■ **Stored items**:

(** The task with the databases as they are at each turn; its error is the last thing
    that it tells the node. *)
Fixpoint conn_run (version : Version) (resolved : ResolvedSeedAddress)
    (items : list (Archive * State * ConnMail)) t : ConnectionTask * bool :=
  match items with
  | [] => (t, true)
  | (ar, st, item) :: items =>
      match conn_turn version resolved ar st item t with
      | (t, Ok _) => conn_run version resolved items t
      | (t, Err e) => (send_infos [InfoError e resolved] t, false)
      | (t, Panic) => (t, false)
      end
  end.
End Peer.

(** ** The connection task's decisions agree with the archive's *)

Section PeerProps.
Context {T : ExtTypes} {X : ExtFuns} {W : ExtWork} {I : HashIter} {P : ExtPeer}.
Implicit Types (ar : Archive) (q : Sender).

Lemma request_headers_known ar ti pt id q hd :
  headers ar !! block_hash (info_tip pt) = Some hd →
  request_headers ar ti pt id q = Ok (q, Some true).
Proof. intros Hhd. unfold request_headers. by rewrite Hhd. Qed.

Lemma own_tip_info_Ok ar st ti : own_tip_info ar st = Ok (Some ti) →
  tip st = Some (block_hash (info_tip ti)) ∧ height st = Some (block_height ti) ∧
  get_best_main_verification ar (block_hash (info_tip ti)) = Ok (main_block_hash (info_tip ti)) ∧
  get_total_work ar (main_block_hash (info_tip ti)) = Ok (info_total_work ti).
Proof.
  unfold own_tip_info. destruct (tip st) as [t|]; [|done]. intros H.
  apply bind_Ok_inv in H as (h & Hh%expect_Ok & H). apply bind_Ok_inv in H as (m & Hm & H).
  by apply bind_Ok_inv in H as (w & Hw & [= <-]).
Qed.

(** The verdict on the peer's tip that the comparison of the archive gives. *)
Definition verdict (best : option Tip) (peer_tip : Tip) : option bool :=
  if decide (best = Some peer_tip) then Some true else None.

Lemma verdict_peer t : verdict (Some t) t = Some true.
Proof. unfold verdict. by rewrite decide_True. Qed.
Lemma verdict_other t t' : t ≠ t' → verdict (Some t) t' = None.
Proof. intros Hne. unfold verdict. rewrite decide_False; [done|congruence]. Qed.

(** At height zero the two differ: of two such tips on one mainchain the comparison finds
    none better, and the task takes the peer's one if it was requested earlier. *)
Lemma height_zero_differs ar ti pt id q hd :
  headers ar !! block_hash (info_tip pt) = Some hd →
  archive_height ar (block_hash (info_tip ti)) = Ok 0 → block_height ti = 0 →
  archive_height ar (block_hash (info_tip pt)) = Ok 0 → block_height pt = 0 →
  on_our_mainchain ar (main_block_hash (info_tip pt)) = Ok true →
  info_total_work pt < info_total_work ti →
  shared_mainchain_lineage ar (main_block_hash (info_tip ti)) (main_block_hash (info_tip pt))
  = Ok true →
  check_peer_tip_and_request_headers ar (Some ti) pt id q = Ok (q, Some true) ∧
  better_tip ar (info_tip ti) (info_tip pt) = Ok None.
Proof.
  intros Hhd Ha0 H0 Ha1 H1 Hours Hlt Hsh. split.
  - unfold check_peer_tip_and_request_headers. rewrite Hours. simpl. unfold compare_peer_tip.
    rewrite (request_headers_known ar (Some ti) pt id q hd Hhd), H0, H1.
    rewrite (proj2 (Z.compare_gt_iff (info_total_work ti) (info_total_work pt)) Hlt).
    simpl. by rewrite Hsh.
  - unfold better_tip. case_decide; [done|]. by rewrite Ha0, Ha1.
Qed.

■ **How to complete this task**: Determine the number of lines in the data above that contain the word "comparison", and provide only that figure.

■ **Exercise answer**: 2